Saturday 17 March 2018

Dalglish's men must rise to the small occasion

WHEN Joni Mitchell wrote about not knowing what you've got 'til it's gone, it's unlikely she would have had footballers, particularly Brazilian defensive midfielders, in mind. Tonight, Liverpool will take the first step on finding out how they'll cope without Lucas Leiva, whose season-ending injury against Chelsea last weekend was lamented by many of the same people who, at various stages during his Anfield career, would have personally driven him back to Brazil if it meant he never played for the club again.

Of all players, Lucas perhaps embodies the change to the club under Kenny Dalglish, with the derision and despair raining down from the stands justifiably replaced by a hope and optimism. One year ago tomorrow, Liverpool beat Aston Villa 3-0 at Anfield in a game that seemed to lift the pressure off Roy Hodgson, only for consecutive defeats to Newcastle and Wolves to edge the manager, and the owners, towards the exit door.

Of the players that started on that night -- which included Lucas -- five of them are no longer with the club with Paul Konchesky, Sotirios Kyrgiakos, Raul Meireles, Ryan Babel and David Ngog all having been shipped out. Perhaps the most impressive aspect of Dalglish's revolution has been the efficiency with which players have been changed while improving results.

Steve Bruce, admittedly with less money to spend, showed the difficulty in imposing such wholesale changes and Andre Villas-Boas is struggling with something similar at Chelsea.

And yet Dalglish can't escape some of the issues that have been black marks against his predecessors. At just under £30m, Jose Enrique and Luis Suarez have been superb signings but the jury is still very much out on the £80million splashed out on Stewart Downing, Charlie Adam, Andy Carroll and Jordan Henderson.

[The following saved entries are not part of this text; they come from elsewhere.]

(** [o[k]]: [__proto__] is an accessor of the prototype and never an own
    property; any other name is looked up on the object first. *)
Definition get (o : gmap string string) (k : string) : option Value :=
  if String.eqb k "__proto__" then Some (VInherited k)
  else
    match o !! k with
    | Some v => Some (VString v)
    | None =>
        if bool_decide (k ∈ objectPrototype) then Some (VInherited k)
        else None
    end.

(** [o[k] = v]: a new or updated own property, except under the name
    [__proto__], where the accessor of the prototype takes the value (it
    replaces the prototype when [v] is an object and ignores any other
    [v]) and the own properties stay as they are. *)
Definition assign {A : Type} (o : gmap string A) (k : string) (v : A)
  : gmap string A :=
  if String.eqb k "__proto__" then o else <[k := v]> o.

(** [!!v] for what a read yields. *)
Definition truthyValue (v : option Value) : bool :=
  match v with
  | Some (VString s) => truthy s
  | Some (VInherited _) => true
  | None => false
  end.

(** [v === s] for a string [s]. *)
Definition strictEquals (v : Value) (s : string) : bool :=
  match v with
  | VString t => String.eqb t s
  | VInherited _ => false
  end.

End Js.

Coercion Js.VString : string >-> Js.Value.

(** ** Accounts and proxies *)

Record Proxy := mkProxy {
  host : option string;
  port : option string;
  username : option string;
  password : option string
}.

(** An account object.  [loadAccounts] creates [privateKey], [alias] and
    [address]; [proxy] is added by the proxy manager; [others] stands for
    any further own properties a caller may have put on the object. *)
Record Account := mkAccount {
  privateKey : string;
  alias : string;
  address : option string;
  proxy : option Proxy;
  others : list (string * string)
}.

(** ** KeyManager *)

Module KeyManager.
Section WithEthers.

(** [new ethers.Wallet(key).address]; [None] when the constructor throws. *)
Variable Wallet : string → option string.

(** The account file on disk, as [loadAccounts] meets it: the path does
    not exist ([fs.existsSync] is false), or [fs.readFileSync(path, 'utf8')]
    throws (the path is a directory, the file may not be read, ...), or it
    returns the content. *)
Inductive File :=
| Missing
| Unreadable (error : Error)
| Content (accountsData : string).

Definition keepLine (line : string) : bool :=
  Js.truthy line && negb (Js.startsWith line "#").

Definition mkEntry (index : nat) (key : string) : Account :=
  {| privateKey := key;
     alias := "Account " +:+ pretty (index + 1)%nat;
     address := None;
     proxy := None;
     others := [] |}.

Definition normalizeKey (key : string) : string :=
  if Js.startsWith key "0x" then key else "0x" +:+ key.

As they did under Rafael Benitez, many will point to the £50m that they received for Fernando Torres in mitigation but the argument over how much they received for one player is irrelevant in judging the quality of the subsequent players coming to the club. Roy Hodgson got £18.5m for Javier Mascherano but that doesn't mean that the £8m he spent on Christian Poulsen and Konchesky was excusable. And while Arsene Wenger has been lauded for his ability to balance the books, it's unrealistic to expect that the £23m he received for Nicolas Anelka reduces the embarrassment of spending £8m on Francis Jeffers from Everton a year later.

Dalglish's other problem is the same as that faced by Gerard Houllier, whose Liverpool team had a fine record against Manchester United but could never find the consistency needed when the pressure wasn't on.

Under Benitez, Liverpool beat Chelsea and Juventus over two legs in the Champions League and then recovered to beat Milan in the final, yet in the same year, they could only finish fifth in the Premier League losing to Crystal Palace and drawing with Middlesbrough before going to war against Jose Mourinho and emerging victorious.

In Benitez's most successful Premier League season, Liverpool went on a three-game run in March of beating Real Madrid, Manchester United and Aston Villa by a combined tally of 13-1. Yet, dropping points to Middlesbrough, Wigan and Hull proved their undoing.

Even Hodgson's team once roused themselves with the victory against Chelsea coming thanks to two goals from Torres, who has managed just 10 in all competitions in the 13 months that have followed.

Dalglish's pattern has been similar to his predecessors with wins against Arsenal and Chelsea, a draw with Manchester United and almost stopping the Manchester City juggernaut nine days ago.

There's a myth in the Premier League that it's necessary to defeat the teams around you in order to be successful yet, as Manchester City are proving, beating the likes of Norwich City, Blackburn and Swansea is equally important. If City win the league, it will be because of such dominance against smaller clubs rather than the glamour of 6-1 wins at Old Trafford. In Liverpool's case, there remains the fear that the opposite will be the case and the six home points they have dropped against Sunderland, Swansea and Norwich might ultimately come back to haunt them.

After tonight, Liverpool's next four league games are against QPR, Aston Villa, Wigan and Blackburn before a home tie against Newcastle to round off the year. If Dalglish can inspire them to rise to the small occasion, it might give them some bigger ones to look forward to.